It's the holiday season and all across the country, children -- and a few childish adults like me -- have started making their Christmas wish lists.
During the next few weeks, Santa will be flooded with requests for the latest video game systems, cute dolls that cry and, of course, world peace. (Who doesn't ask for world peace?)
Personally, I'm really hoping that Santa will stop by and leave my 7-year-old son, Rylan, a special gift: his two front teeth.
But the No. 1 item on most Colorado sports fans' Christmas lists this year, just edging out a Broncos Super Bowl title, has to be the return of professional ice hockey.
It's true that most of America seems oblivious to the NHL lockout, but there are a few places, including Detroit and Colorado, where the absence of hockey has left fans hoping for a Miracle on 1000 Chopper Circle.
It's as if the Grinch came slithering into our town late one night while we were all a-snooze and stole the one thing that made us cheer or brought out boos.
Hey Grinch: We will trade you Cindy Lou Who, a pair of shoes that actually fit and the Hart Trophy if you simply bring back the game of hockey.
But the truth is that neither the Grinch nor Santa can provide this holiday cheer. We must leave that to the owners and those players reps we all fear.
Only the NHL players and owners can bring it back -- but I wouldn't hold out hope that their hearts will grow three sizes before Christmas.
It's a strange thing, but I always thought the crash of a major sport such as hockey would create a thump loud enough to wake up everyone in Who-ville.

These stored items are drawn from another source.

(** * Clipboard Bridge: the room registry and the broadcast fan-out

    A shallow embedding of [server.py].  The module-level dictionary
    [rooms] and the messages written to web sockets are the state of a
    small state-and-exception monad; every handler of the server is a
    computation in that monad, written statement by statement after the
    Python source.

    What the environment decides (whether a write to a socket succeeds,
    what [receive_json] returns, what [time.time()] reads, which codes the
    random generator proposes) is an explicit argument of the handler.

    Each handler is run to completion: the interleaving of coroutines at
    [await] points is not part of this model. *)

From Stdlib Require Import ZArith NArith Ascii Floats.
From stdpp Require Import gmap strings list.

Set Warnings "-register-all".

Local Open Scope string_scope.
Local Open Scope Z_scope.
Local Open Scope list_scope.

(** ** Python values *)

(** The values [json.loads] produces and [send_json] serialises.  A parsed
    object is a [dict]; it is kept as the list of its items, read by key. *)
Inductive json : Type :=
| JNull
| JBool (b : bool)
| JInt (n : Z)
| JFloat (f : float)
| JStr (s : string)
| JArr (items : list json)
| JObj (fields : list (string * json)).

(** [bool(v)]: the test of an [if v:] statement. *)
Definition truthy (v : json) : bool :=
  match v with
  | JNull => false
  | JBool b => b
  | JInt n => negb (n =? 0)%Z
  | JFloat f => negb (PrimFloat.eqb f 0%float)
  | JStr s => negb (String.eqb s "")
  | JArr items => match items with [] => false | _ => true end
  | JObj fields => match fields with [] => false | _ => true end
  end.

(** [v == s] for a string literal [s]: only a [str] equals a [str]. *)
Definition eq_str (v : json) (s : string) : bool :=
  match v with
  | JStr t => String.eqb t s
  | _ => false
  end.

(** [d.get(key, default)] on the items of a dict. *)
Fixpoint dict_get (fields : list (string * json)) (key : string) (default : json) : json :=
  match fields with
  | [] => default
  | (k, v) :: rest => if String.eqb k key then v else dict_get rest key default
  end.

(** The exceptions the handlers meet. *)
Inductive exn : Type :=
| WebSocketDisconnect
| KeyError
| AttributeError
| HTTPException (status_code : Z) (detail : string)
| OtherError (name : string).

#[global] Instance exn_eq_dec : EqDecision exn.
Proof. solve_decision. Defined.

(** Connection handles: the identity of a [WebSocket] object. *)
Abbreviation conn := nat.

(** ** The registry and the wire *)

(** [rooms: Dict[str, Dict]], each value
    [{clients: set, last_content: str, created_at: float}]. *)
Record Room : Type := mkRoom {
  clients : gset conn;
  last_content : json;
  created_at : float
}.

(** The outcome of one call into the transport. *)
Inductive io_result : Type :=
| Done
| Fails (e : exn).

(** What the server did on a socket, in program order. *)
Inductive wire_event : Type :=
| EvAccept (c : conn)
| EvClose (c : conn) (code : Z) (reason : string)
| EvSend (c : conn) (msg : json) (res : io_result).

Record world : Type := mkWorld {
  rooms : gmap string Room;
  wire : list wire_event
}.

(** The transport as the environment presents it during one handler step:
    what a write to, or an accept of, each socket does. *)
Record transport : Type := mkTransport {
  tx_send : conn → io_result;
  tx_accept : conn → io_result
}.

But this has not been the case with hockey.
The sport disappeared about 80 days ago, but if you tune into a TV sports channel, read the papers or listen to sports radio, you might not even notice that it's gone.
A story about the NHL and the players' association meeting this week appeared in our paper last week. It was on page 37, deep in our sports section underneath a story about baseball player Jason Giambi's $120 million contract being in jeopardy because he used performance-enhancing drugs.
Chances are, most of us read about former Avalanche superstar Peter Forsberg becoming a model in Sweden before we saw the story about the lockout.
But our paper is not alone.
The interest in professional hockey has hit an all-time low and the lockout now gets little more than a mention in most major markets.
With the future of professional hockey in the balance, owners and players continue to haggle about dollars and cents. As of Thursday, 334 regular-season games, plus the 2005 All-Star game, have been wiped out. Many of the top players have gone to Europe to keep playing the game with hopes that the disagreements with the NHL owners will come to an end before the interest in hockey leaves with the holiday season.